Когда пришла Возлюбленная, ему захотелось так ударить ее, чтобы сбить с ног.
В Огайо лето начинается, как спектакль. Оно появляется на сцене, точно примадонна, убежденная в том, что только ради того, чтобы ее увидеть, люди и живут на свете. Когда Поль Ди был вынужден перебраться из дома номер 124 в сарай на задворках, лето уже сгоняли со сцены яростным улюлюканьем, и всеобщее внимание было приковано к осени, принесшей бутыли, полные золотистого и кроваво-красного вина. Даже по ночам, когда, казалось, должен был наступить перерыв для всеобщего отдыха, его не получалось, потому что голос сходящего со сцены лета был по-прежнему настойчив и громок. Поль Ди подкладывал под себя старые газеты и наваливал их сверху, чтобы не было так холодно под тонким одеялом. Но мешали ему не столько по-осеннему холодные ночи. Когда он впервые услыхал, как у него за спиной отворилась дверь, ему совсем не захотелось поворачиваться и смотреть, кто это.
– Что тебе здесь нужно? А? – Он прекрасно слышал, как она дышит в тишине.
– Я хочу, чтобы ты потрогал меня там, внутри, погладил и назвал по имени.
Поль Ди давно не испытывал волнения по поводу той маленькой жестянки из-под табака. Она оставалась по-прежнему закрытой, даже заржавела. Так что, когда Бел задрала юбки и повернулась к нему, вытянув шею, как черепаха, он отвернулся и стал смотреть на банку с топленым жиром, казавшуюся в лунном свете серебряной. Потом тихо проговорил:
– Когда добрые люди берут тебя в дом и обращаются с тобой хорошо, по-человечески, следует отвечать им тем же. Ты не должна… Сэти ведь любит тебя! Как родную дочь. И ты это прекрасно знаешь.
Бел уронила юбки, слушая его, но глаза ее оставались пустыми. Потом неслышно сделала еще шаг и оказалась совсем близко.
– Она любит меня не так, как ее люблю я! Я никого не люблю, кроме нее.

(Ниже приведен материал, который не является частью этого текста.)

Lemma registration_closed_after_switch_off_witness :
  Register.POST Sample.env0 Sample.bob_ok
    (snd (Events.PATCH Sample.acme0 (Cases.set_event "Acme" "Launch" false) Cases.two))
  = (json_error "Registration has ended for this event" 403,
     snd (Events.PATCH Sample.acme0 (Cases.set_event "Acme" "Launch" false) Cases.two)).
Proof.
  refine (registration_closed_after_switch_off Sample.acme0 Sample.env0 Sample.acme
            (Cases.set_event "Acme" "Launch" false) Sample.bob_ok Cases.two
            [Companies.header;
             [Some "company_1"; Some "Acme"; Some "acme"; Some "$2a$10$secret"; None];
             [Some "company_2"; Some "Beta"; Some "beta"; Some "$2a$10$other"; None]]
            [Some "company_1"; Some "Acme"; Some "acme"; Some "$2a$10$secret"; None]
            (Sample.launch_table "true") 0 Events.headers
            [Some ""; Some ""; Some ""; Some ""; Some ""; Some ""; Some ""; Some "";
             Some ""; Some "true"] [] 9 _ _ _ _ _ _ _ _ _ _ _ _ _ _ _ _ _ _);
    try reflexivity; discriminate.
Defined.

– Тогда зачем ты сюда явилась?
– Я хочу, чтобы ты потрогал меня там, внутри.
– Иди-ка ты в дом и ложись спать.
– Ты должен меня потрогать. Погладить – там, внутри. И ты должен назвать меня по имени.
Пока ему удавалось не сводить глаз с серебристого бока банки с жиром, он чувствовал себя в относительной безопасности. Если бы он дрогнул, как жена Лота, и, поддавшись подобию женской слабости, решил посмотреть, что за грех сотворил он и что там позади – то есть ощутил бы что-то вроде сочувствия к этой проклятой девице или заключил бы ее в объятия просто из уважения к той, что связывала их обоих, – то непременно пропал бы.
– Назови меня по имени.
– Нет.
– Пожалуйста, назови! Я уйду, если ты назовешь меня по имени.
– Возлюбленная.
Он сказал это слово, но она не ушла. Она тихо придвинулась ближе, и он не услышал, как шелестели хлопья ржавчины, отлетавшие от жестянки из-под табака. И не почувствовал, когда крышка открылась; он заметил это, только когда коснулся того, что было внутри, и сказал: «Красное сердце, ах, красное сердце!» И повторял это снова и снова. Тихо, а потом так громко, что разбудил Денвер. И самого себя, Поля Ди, разбудил окончательно. «Красное сердце! Красное сердце! Красное сердце!»